Work task:
Where does the string "Definition" appear? Copy every line of the entries below that holds it.

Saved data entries
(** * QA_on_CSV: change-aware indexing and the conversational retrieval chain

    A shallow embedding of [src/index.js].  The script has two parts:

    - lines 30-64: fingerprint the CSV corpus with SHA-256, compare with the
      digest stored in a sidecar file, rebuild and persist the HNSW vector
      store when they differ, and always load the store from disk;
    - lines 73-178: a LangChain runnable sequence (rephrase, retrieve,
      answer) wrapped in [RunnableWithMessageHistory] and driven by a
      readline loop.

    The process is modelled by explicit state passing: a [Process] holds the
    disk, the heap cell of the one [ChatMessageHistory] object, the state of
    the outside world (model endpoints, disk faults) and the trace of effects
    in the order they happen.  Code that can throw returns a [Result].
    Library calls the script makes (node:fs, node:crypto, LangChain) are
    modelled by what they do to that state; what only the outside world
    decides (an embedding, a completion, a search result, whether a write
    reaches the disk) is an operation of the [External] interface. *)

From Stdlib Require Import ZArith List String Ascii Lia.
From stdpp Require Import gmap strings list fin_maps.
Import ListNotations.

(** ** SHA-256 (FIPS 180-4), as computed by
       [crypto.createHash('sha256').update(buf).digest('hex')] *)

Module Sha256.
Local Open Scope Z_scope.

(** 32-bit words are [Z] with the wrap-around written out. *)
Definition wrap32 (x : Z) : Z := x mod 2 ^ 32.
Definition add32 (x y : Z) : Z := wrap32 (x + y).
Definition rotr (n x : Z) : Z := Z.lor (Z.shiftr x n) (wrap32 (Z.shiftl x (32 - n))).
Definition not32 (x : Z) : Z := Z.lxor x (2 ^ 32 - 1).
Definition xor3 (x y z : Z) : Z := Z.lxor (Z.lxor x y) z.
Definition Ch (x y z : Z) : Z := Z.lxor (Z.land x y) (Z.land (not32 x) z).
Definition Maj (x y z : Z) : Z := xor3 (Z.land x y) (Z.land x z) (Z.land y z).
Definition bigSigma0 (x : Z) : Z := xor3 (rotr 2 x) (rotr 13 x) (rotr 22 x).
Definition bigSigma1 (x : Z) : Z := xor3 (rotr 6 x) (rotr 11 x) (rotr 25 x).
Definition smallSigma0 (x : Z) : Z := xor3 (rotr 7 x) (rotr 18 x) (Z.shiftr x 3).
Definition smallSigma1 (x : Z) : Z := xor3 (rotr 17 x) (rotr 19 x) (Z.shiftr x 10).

...

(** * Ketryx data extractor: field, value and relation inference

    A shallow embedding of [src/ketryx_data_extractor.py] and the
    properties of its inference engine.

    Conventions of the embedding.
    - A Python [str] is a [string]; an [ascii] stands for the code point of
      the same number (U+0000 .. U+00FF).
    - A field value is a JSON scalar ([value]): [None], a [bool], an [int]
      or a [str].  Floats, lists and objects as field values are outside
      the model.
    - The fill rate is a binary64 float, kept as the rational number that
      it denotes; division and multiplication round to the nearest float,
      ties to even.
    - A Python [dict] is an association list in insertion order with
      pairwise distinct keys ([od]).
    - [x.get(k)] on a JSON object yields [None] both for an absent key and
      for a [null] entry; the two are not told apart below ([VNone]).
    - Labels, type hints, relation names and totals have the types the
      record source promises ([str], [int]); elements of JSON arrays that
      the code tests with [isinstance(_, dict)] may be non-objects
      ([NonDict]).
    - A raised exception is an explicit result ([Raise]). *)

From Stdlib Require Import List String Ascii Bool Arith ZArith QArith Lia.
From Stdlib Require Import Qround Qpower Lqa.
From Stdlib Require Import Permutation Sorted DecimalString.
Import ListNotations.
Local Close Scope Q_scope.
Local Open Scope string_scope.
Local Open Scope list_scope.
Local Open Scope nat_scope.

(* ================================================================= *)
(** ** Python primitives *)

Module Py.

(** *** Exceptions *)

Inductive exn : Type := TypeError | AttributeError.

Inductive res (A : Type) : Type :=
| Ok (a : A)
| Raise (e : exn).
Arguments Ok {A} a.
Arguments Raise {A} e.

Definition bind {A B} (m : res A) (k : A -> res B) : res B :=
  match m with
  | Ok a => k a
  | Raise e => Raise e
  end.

* * *

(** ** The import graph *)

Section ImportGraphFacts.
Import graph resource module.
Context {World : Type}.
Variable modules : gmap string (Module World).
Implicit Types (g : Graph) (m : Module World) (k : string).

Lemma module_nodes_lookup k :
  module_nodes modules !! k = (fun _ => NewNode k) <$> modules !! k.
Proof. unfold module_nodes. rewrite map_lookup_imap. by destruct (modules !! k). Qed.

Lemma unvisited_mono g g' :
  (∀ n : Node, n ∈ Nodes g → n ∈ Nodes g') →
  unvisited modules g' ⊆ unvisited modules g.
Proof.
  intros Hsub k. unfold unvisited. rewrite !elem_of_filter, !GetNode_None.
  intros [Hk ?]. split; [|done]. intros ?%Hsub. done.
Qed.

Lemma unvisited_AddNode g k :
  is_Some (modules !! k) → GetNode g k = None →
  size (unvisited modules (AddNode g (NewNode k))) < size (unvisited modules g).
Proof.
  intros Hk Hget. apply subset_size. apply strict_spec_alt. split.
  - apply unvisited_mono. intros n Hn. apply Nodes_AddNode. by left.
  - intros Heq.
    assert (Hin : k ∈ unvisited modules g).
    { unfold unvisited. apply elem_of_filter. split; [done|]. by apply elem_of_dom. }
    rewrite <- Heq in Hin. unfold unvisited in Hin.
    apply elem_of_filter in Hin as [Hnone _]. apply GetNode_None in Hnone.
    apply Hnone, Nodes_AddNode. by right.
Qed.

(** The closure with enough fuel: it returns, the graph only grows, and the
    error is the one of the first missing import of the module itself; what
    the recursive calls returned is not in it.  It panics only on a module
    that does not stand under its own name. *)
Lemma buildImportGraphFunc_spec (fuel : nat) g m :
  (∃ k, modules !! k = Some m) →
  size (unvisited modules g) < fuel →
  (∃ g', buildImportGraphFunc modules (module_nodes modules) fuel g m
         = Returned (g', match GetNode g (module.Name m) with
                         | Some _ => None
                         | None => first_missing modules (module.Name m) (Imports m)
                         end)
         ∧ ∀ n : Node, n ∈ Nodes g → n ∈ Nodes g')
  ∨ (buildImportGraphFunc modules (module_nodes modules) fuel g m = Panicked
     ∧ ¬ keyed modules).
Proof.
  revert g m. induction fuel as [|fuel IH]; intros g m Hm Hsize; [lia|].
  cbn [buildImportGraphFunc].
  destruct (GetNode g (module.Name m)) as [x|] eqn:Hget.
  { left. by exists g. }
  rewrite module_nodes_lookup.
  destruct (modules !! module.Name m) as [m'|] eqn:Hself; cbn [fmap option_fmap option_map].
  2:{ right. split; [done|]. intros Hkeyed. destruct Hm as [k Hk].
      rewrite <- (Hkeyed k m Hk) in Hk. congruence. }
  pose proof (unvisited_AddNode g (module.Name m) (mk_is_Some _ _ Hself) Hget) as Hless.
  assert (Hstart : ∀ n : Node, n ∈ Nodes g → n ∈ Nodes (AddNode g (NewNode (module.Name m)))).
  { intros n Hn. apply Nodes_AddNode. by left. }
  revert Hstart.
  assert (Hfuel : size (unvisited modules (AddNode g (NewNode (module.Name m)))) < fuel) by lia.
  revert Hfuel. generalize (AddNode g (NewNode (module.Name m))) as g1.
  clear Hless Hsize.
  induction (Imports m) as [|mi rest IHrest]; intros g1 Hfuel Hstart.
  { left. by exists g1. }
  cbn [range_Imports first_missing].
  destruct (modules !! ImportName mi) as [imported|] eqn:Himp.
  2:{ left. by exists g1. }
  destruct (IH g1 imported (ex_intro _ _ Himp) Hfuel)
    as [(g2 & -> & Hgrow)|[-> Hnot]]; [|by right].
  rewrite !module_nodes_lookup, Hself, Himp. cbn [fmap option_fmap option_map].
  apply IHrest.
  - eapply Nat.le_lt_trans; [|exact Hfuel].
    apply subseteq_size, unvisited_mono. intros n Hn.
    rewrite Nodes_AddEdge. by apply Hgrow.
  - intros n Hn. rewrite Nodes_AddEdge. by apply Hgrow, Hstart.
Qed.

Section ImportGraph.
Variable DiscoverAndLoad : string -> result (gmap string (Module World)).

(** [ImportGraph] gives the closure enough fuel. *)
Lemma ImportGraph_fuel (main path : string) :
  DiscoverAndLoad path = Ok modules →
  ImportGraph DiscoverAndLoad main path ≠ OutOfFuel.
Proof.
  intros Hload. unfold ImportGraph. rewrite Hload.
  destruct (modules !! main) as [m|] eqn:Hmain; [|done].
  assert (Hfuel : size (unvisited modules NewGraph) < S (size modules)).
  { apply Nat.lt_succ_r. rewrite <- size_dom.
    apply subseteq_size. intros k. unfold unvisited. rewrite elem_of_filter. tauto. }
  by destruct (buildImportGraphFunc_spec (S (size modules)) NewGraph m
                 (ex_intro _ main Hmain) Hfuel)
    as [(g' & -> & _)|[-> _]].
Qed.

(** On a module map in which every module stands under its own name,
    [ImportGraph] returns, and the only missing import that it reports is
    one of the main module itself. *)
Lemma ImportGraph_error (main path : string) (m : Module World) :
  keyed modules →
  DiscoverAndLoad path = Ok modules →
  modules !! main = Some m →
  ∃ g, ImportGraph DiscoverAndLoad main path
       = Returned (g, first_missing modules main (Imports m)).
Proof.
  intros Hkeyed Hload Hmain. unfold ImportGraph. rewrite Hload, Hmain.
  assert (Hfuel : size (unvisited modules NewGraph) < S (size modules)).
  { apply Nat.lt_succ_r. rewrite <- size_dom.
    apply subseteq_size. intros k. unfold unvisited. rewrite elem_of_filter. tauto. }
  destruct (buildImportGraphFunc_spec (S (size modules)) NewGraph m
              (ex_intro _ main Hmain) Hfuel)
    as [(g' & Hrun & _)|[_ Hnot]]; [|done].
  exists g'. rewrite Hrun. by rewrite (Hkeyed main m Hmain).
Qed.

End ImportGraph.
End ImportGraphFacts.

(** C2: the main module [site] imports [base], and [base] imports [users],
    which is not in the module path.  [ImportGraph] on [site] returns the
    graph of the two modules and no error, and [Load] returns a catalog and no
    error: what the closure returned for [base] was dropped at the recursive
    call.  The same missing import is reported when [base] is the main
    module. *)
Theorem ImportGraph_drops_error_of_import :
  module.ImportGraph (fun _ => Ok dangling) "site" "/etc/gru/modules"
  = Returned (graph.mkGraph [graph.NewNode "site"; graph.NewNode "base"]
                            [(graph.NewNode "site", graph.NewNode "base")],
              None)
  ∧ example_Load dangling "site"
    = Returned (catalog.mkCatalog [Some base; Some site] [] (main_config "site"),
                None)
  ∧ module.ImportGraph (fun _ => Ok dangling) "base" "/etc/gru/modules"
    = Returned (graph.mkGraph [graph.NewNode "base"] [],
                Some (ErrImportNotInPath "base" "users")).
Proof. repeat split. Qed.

Response to this exercise:
Definition wrap32 (x : Z) : Z := x mod 2 ^ 32.
Definition add32 (x y : Z) : Z := wrap32 (x + y).
Definition rotr (n x : Z) : Z := Z.lor (Z.shiftr x n) (wrap32 (Z.shiftl x (32 - n))).
Definition not32 (x : Z) : Z := Z.lxor x (2 ^ 32 - 1).
Definition xor3 (x y z : Z) : Z := Z.lxor (Z.lxor x y) z.
Definition Ch (x y z : Z) : Z := Z.lxor (Z.land x y) (Z.land (not32 x) z).
Definition Maj (x y z : Z) : Z := xor3 (Z.land x y) (Z.land x z) (Z.land y z).
Definition bigSigma0 (x : Z) : Z := xor3 (rotr 2 x) (rotr 13 x) (rotr 22 x).
Definition bigSigma1 (x : Z) : Z := xor3 (rotr 6 x) (rotr 11 x) (rotr 25 x).
Definition smallSigma0 (x : Z) : Z := xor3 (rotr 7 x) (rotr 18 x) (Z.shiftr x 3).
Definition smallSigma1 (x : Z) : Z := xor3 (rotr 17 x) (rotr 19 x) (Z.shiftr x 10).
Definition bind {A B} (m : res A) (k : A -> res B) : res B :=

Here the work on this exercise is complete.